> _THE INPUT_

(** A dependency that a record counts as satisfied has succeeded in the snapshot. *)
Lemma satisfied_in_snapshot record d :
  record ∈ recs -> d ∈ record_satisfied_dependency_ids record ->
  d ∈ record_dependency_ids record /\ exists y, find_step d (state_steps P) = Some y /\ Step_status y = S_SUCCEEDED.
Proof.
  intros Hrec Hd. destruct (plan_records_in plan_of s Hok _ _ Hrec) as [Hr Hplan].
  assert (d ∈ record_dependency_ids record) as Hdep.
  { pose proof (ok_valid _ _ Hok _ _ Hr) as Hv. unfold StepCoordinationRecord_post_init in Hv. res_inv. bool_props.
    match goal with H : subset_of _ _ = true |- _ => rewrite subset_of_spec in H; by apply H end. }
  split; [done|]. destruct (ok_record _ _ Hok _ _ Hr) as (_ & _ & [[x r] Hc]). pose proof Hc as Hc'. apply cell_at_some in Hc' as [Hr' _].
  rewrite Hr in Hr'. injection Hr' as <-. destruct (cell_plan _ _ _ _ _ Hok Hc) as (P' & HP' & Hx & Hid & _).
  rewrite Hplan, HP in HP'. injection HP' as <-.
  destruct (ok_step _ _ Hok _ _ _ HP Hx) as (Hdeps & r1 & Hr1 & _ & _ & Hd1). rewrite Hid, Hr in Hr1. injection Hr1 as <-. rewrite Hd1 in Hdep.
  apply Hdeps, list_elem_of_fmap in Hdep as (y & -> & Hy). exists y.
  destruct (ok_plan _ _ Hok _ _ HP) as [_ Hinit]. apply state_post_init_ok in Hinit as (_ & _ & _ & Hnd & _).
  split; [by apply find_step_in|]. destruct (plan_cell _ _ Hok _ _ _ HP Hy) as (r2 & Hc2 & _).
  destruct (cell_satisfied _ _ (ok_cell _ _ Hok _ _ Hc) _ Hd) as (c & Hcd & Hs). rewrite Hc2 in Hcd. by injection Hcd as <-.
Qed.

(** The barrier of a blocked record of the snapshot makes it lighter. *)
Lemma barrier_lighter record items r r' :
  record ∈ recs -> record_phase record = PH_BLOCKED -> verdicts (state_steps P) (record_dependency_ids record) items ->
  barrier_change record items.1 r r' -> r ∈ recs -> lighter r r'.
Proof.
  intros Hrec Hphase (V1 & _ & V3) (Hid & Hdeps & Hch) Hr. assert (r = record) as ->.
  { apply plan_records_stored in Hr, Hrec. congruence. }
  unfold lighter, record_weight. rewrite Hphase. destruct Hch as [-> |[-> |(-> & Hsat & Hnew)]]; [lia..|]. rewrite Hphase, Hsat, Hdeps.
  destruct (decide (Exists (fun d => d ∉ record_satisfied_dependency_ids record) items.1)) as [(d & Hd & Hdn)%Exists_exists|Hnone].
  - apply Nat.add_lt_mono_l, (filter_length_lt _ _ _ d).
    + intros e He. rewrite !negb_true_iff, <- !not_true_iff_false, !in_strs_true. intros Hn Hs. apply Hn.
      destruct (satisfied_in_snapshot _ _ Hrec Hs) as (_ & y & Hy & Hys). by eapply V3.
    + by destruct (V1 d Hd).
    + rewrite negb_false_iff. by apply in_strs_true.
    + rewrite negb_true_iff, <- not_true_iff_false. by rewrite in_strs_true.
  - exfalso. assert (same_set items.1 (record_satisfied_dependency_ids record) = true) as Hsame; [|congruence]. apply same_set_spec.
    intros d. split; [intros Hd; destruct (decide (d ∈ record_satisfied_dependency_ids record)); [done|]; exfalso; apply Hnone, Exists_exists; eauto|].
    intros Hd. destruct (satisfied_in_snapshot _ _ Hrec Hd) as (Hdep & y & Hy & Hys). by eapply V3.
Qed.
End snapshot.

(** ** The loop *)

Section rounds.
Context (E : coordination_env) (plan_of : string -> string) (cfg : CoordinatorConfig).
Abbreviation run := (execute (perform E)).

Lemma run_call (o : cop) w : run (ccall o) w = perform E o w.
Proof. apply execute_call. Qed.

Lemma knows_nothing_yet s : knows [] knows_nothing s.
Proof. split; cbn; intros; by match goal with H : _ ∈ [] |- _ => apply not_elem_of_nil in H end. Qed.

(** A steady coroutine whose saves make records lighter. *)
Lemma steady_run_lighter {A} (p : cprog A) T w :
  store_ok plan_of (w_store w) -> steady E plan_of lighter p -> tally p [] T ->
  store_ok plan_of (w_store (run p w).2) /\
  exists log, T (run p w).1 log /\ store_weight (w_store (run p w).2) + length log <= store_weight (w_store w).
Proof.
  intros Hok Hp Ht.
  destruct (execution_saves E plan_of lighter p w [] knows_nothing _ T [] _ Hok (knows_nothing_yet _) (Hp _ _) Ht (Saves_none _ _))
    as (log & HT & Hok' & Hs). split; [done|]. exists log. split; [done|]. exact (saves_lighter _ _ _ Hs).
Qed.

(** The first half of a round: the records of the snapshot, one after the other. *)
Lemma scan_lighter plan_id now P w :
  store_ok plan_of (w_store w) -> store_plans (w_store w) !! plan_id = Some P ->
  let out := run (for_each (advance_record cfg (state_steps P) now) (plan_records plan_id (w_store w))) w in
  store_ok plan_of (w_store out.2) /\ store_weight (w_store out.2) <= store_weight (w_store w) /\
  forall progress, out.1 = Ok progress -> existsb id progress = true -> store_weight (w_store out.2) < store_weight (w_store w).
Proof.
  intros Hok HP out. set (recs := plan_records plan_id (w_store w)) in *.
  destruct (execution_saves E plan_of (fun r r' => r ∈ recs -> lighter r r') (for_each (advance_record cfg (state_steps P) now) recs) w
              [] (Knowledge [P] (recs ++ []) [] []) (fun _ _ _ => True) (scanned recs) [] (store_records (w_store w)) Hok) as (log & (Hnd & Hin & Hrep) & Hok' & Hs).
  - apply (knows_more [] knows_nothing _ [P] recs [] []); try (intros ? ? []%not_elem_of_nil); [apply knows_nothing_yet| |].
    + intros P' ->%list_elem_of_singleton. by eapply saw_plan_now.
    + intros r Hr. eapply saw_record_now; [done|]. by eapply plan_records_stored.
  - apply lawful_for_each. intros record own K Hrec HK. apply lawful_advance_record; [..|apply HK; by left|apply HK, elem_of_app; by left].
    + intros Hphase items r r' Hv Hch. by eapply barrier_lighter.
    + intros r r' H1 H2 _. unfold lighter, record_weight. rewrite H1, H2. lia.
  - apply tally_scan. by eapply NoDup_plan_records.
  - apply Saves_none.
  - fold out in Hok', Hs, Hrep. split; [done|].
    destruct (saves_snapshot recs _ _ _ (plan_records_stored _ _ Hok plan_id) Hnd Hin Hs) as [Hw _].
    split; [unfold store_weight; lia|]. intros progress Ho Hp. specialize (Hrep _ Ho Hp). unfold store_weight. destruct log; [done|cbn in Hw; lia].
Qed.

> _TRY IT_
In the listing, find all lines with the string "assert" and copy them.

> _REPLY_
  assert (d ∈ record_dependency_ids record) as Hdep.
  intros Hrec Hphase (V1 & _ & V3) (Hid & Hdeps & Hch) Hr. assert (r = record) as ->.
  - exfalso. assert (same_set items.1 (record_satisfied_dependency_ids record) = true) as Hsame; [|congruence]. apply same_set_spec.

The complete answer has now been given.